Aleksandra Waliszewska
- BA (Simon Fraser University, 2006)
- BEd (The University of British Columbia, 2011)
Topic
Literacies in the More-Than-Human World: A Thesis Through Autobiographic and Post-Qualitative Inquiries
Department of Curriculum and Instruction
Date & location
- Friday, January 16, 2026
- 11:00 A.M.
- Clearihue Building, Room B017
Examining Committee
Supervisory Committee
- Dr. Lyndze Harvey, Department of Curriculum and Instruction, University of Victoria (Supervisor)

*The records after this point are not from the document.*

(** C1. For a list of N identifiers the two fetch operations cut
    ceil(N/50) contiguous slices of at most 50 (none when N = 0), in the
    original order, whose concatenation is the list.  When every batch
    fetch returns a table and polars accepts each of them below the
    declared columns, the fetch returns: the batches were requested in
    that order and the final table holds the rows of the per-batch tables
    in that order. *)
Theorem fetch_batches_partition_in_order `{Runtime} (fuel : nat)
    (video : Video.obj) (channel : Channel.obj) (threads vids : list value)
    (st ct st0 st' ct0 ct' : state) (dfs cdfs : list DataFrame) :
  Video.comment_threads fuel video st = (Returns (VList threads), st0) ->
  runs (Video._fetch_comment_batch video) (batches threads) st0 dfs st' ->
  forallb (fits Video.schema) dfs = true ->
  Channel.video_ids fuel channel ct = (Returns (VList vids), ct0) ->
  runs (Channel._fetch_video_batch channel) (batches vids) ct0 cdfs ct' ->
  forallb (fits Channel.schema) cdfs = true ->
  (forall ids : list value,
     length (batches ids) = ((length ids + 49) / 50)%nat /\
     (length ids <= 50 * length (batches ids) < length ids + 50)%nat /\
     (ids = [] -> batches ids = []) /\
     Forall (fun b => 1 <= length b <= 50)%nat (batches ids) /\
     (forall k b, batches ids !! k = Some b -> b = take 50 (drop (50 * k) ids)) /\
     concat (batches ids) = ids) /\
  (Video.fetch_comments fuel video st
   = (Returns (stack dfs (pl_DataFrame_schema Video.schema)), st') /\
   executed (st_trace st')
   = executed (st_trace st0)
     ++ map (fun b => Video.batch_request (joined b)) (batches threads) /\
   forall name, name ∈ map fst Video.schema ->
     column name (stack dfs (pl_DataFrame_schema Video.schema))
     = Some (concat (map (cells name) dfs))) /\
  (Channel.fetch_videos fuel channel ct
   = (Returns (stack cdfs (pl_DataFrame_schema Channel.schema)), ct') /\
   executed (st_trace ct')
   = executed (st_trace ct0)
     ++ map (fun b => Channel.batch_request (joined b)) (batches vids) /\
   forall name, name ∈ map fst Channel.schema ->
     column name (stack cdfs (pl_DataFrame_schema Channel.schema))
     = Some (concat (map (cells name) cdfs))).
Proof.
  intros Hthreads Hruns Hfits Hvids Hcruns Hcfits. split; [|split].
  - intros ids. pose proof (batches_length ids) as Hlen.
    pose proof (ceil_div_50_bounds (length ids)) as Hceil.
    repeat split.
    + exact Hlen.
    + rewrite Hlen. lia.
    + rewrite Hlen. lia.
    + intros ->. reflexivity.
    + apply batches_sizes.
    + intros k b Hb.
      assert (k < (length ids + 49) / 50)%nat as Hk.
      { apply lookup_lt_Some in Hb. rewrite Hlen in Hb. exact Hb. }
      rewrite batches_lookup in Hb by assumption. injection Hb as <-.
      do 2 f_equal. lia.
    + apply batches_concat.
  - repeat split.
    + eapply VideoFacts.fetch_comments_runs; eauto.
    + eapply VideoFacts.comment_runs_executed; eauto.
    + intros name Hname. rewrite stack_column.
      * rewrite cells_schema. reflexivity.
      * apply fits_all_names. exact Hfits.
      * exact Hname.
  - repeat split.
    + eapply ChannelFacts.fetch_videos_runs; eauto.
    + eapply ChannelFacts.video_runs_executed; eauto.
    + intros name Hname. rewrite stack_column.
      * rewrite cells_schema. reflexivity.
      * apply fits_all_names. exact Hcfits.
      * exact Hname.
Qed.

- Dr. Ruthanne Tobin, Department of Curriculum and Instruction, UVic (Member)
External Examiner
- Dr. Sean Blinkinsop, Faculty of Education, Simon Fraser University
Chair of Oral Examination
- Dr. Lara Lauzon, School of Exercise Science, Physical and Health Education, UVic
Abstract
This thesis is composed of two related studies. First, I reflect on the past decade as an educator and graduate student to highlight the joy that accompanied my shifting understanding of literacy. Through an autobiographical narrative inquiry, I use selections from blog entries and graduate coursework to reflect on my “moments of turning”. I begin with a logocentric understanding of literacy as a white settler in two Indigenous communities, but over time embrace a multimodal, embodied, emergent, place-based, and more-than-human conception of literacies within a context of the climate and nature emergency. In a second, post-qualitative inquiry I explore what kinds of literacy practices do learners in an elementary outdoor program engage in, and how are they shaped by the more-than-human world? I situate my research within the context of a socially and ecologically precarious world, from a posthuman theoretical perspective in conversation with Indigenous literacies, to build an argument for an embodied, sensory, multimodal, emergent, relational, and more-than-human conception of literacy. The study focuses on the experiences and literacy practices of fifteen elementary aged children in a multi grade, forest school program in southern British Columbia, Canada. Using photographs and field notes, this study interrogates logocentric literacies and employs literacy as event, a process-based concept with meaning-making and sense-making occurring relationally, often in surprising ways that defy prior predictions, and therefore contain multiple possibilities. Meaning and sense making interact to create powerful literacy experiences that transcend language. With these two studies, I argue that more-than-human literacies bring joy and open possibilities in a precarious world.